[TASK DETAILS] Every line in the records below that holds "match" must be identified and copied.

(EXTRACTED DATA begins)

(** * hdgraph: a map-backed directed graph with strong components

    A shallow embedding of [hdgraph.go].  Node identities are Go [int]s;
    the program never does arithmetic on them, so they are modelled as [Z].
    A Go [map[int]struct{}] is a [gset Z], a [map[int]map[int]struct{}] is a
    [gmap Z (gset Z)], a [[]bool] indexed by node is a [list bool] with the
    bounds check of the Go runtime written out.

    Ranging over a Go map visits the keys in an unspecified order that may
    differ from one [range] statement to the next.  The traversal code is
    therefore parameterised by [range_order]: the [t]-th [range] statement
    executed visits the keys of the set [s] in the order [range_order t s]. *)

From stdpp Require Import gmap list sets relations sorting.
From Stdlib Require Import ZArith Lia.

Local Open Scope Z_scope.
#[local] Set Warnings "-clear-no-such-hyp".

(** ** Outcomes of running code *)

(** [Panics] is a Go runtime panic (index out of range, assignment to an
    entry of a nil map); [OutOfFuel] only says that the recursion bound of
    the model was too small. *)
Inductive outcome (A : Type) : Type :=
  | Done (a : A)
  | Panics
  | OutOfFuel.
Arguments Done {A} a.
Arguments Panics {A}.
Arguments OutOfFuel {A}.

Definition obind {A B} (f : A → outcome B) (m : outcome A) : outcome B :=
  match m with
  | Done a => f a
  | Panics => Panics
  | OutOfFuel => OutOfFuel
  end.

#[global] Instance outcome_ret : MRet outcome := λ A a, Done a.
#[global] Instance outcome_bind : MBind outcome := λ A B f m, obind f m.

(** ** The graph *)

(** [type Graph struct { out, in map[int]map[int]struct{} }], for graphs
    whose two top-level maps are allocated (as [New] makes them). *)
Record Graph : Type := mkGraph {
  out : gmap Z (gset Z);
  in_ : gmap Z (gset Z)
}.

Definition New : Graph := {| out := ∅; in_ := ∅ |}.

Definition Add (node : Z) (g : Graph) : Graph :=
  match out g !! node with
  | Some _ => g
  | None => {| out := <[node := ∅]> (out g); in_ := <[node := ∅]> (in_ g) |}
  end.

(** [delete(m[dst], node)]: deleting from the nil map of an absent key does
    nothing. *)
Definition unset (node dst : Z) (m : gmap Z (gset Z)) : gmap Z (gset Z) :=
  alter (λ s, s ∖ {[node]}) dst m.

(** The loop [for dst := range out { delete(g.in[dst], node) }] run over
    the keys in the order [dsts]. *)
Definition scrub (node : Z) (dsts : list Z) (m : gmap Z (gset Z))
  : gmap Z (gset Z) :=
  foldl (λ m dst, unset node dst m) m dsts.

Definition Remove (node : Z) (g : Graph) : Graph :=
  let o := default ∅ (out g !! node) in
  {| out := delete node (out g);
     in_ := scrub node (elements o) (in_ g) |}.

(** [g.out[src][dst] = struct{}{}] panics when [g.out[src]] is nil, and so
    does the write to [g.in[dst]]. *)
Definition Link (src dst : Z) (g : Graph) : outcome Graph :=
  let g := Add src g in
  let g := Add dst g in
  match out g !! src with
  | None => Panics
  | Some o =>
      match in_ g !! dst with
      | None => Panics
      | Some i =>
          Done {| out := <[src := o ∪ {[dst]}]> (out g);
                  in_ := <[dst := i ∪ {[src]}]> (in_ g) |}
      end
  end.

Definition Unlink (src dst : Z) (g : Graph) : Graph :=
  {| out := unset dst src (out g);
     in_ := unset src dst (in_ g) |}.

(** ** The traversal state *)

(** [d.graph] aliases one of the two maps of the graph; the graph itself
    lives in [mem], next to the [dfser] value and the count of [range]
    statements run so far. *)
Inductive mapref : Type := ref_out | ref_in.

Record dfser : Type := mkDfser {
  graph : mapref;
  order : list Z;
  flip : list bool
}.

Record state : Type := mkState {
  mem : Graph;
  self : dfser;
  clock : nat
}.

(EXTRACTED DATA ends)

[RESPONSE]
  match m with
  match out g !! node with
  match out g !! src with
      match in_ g !! dst with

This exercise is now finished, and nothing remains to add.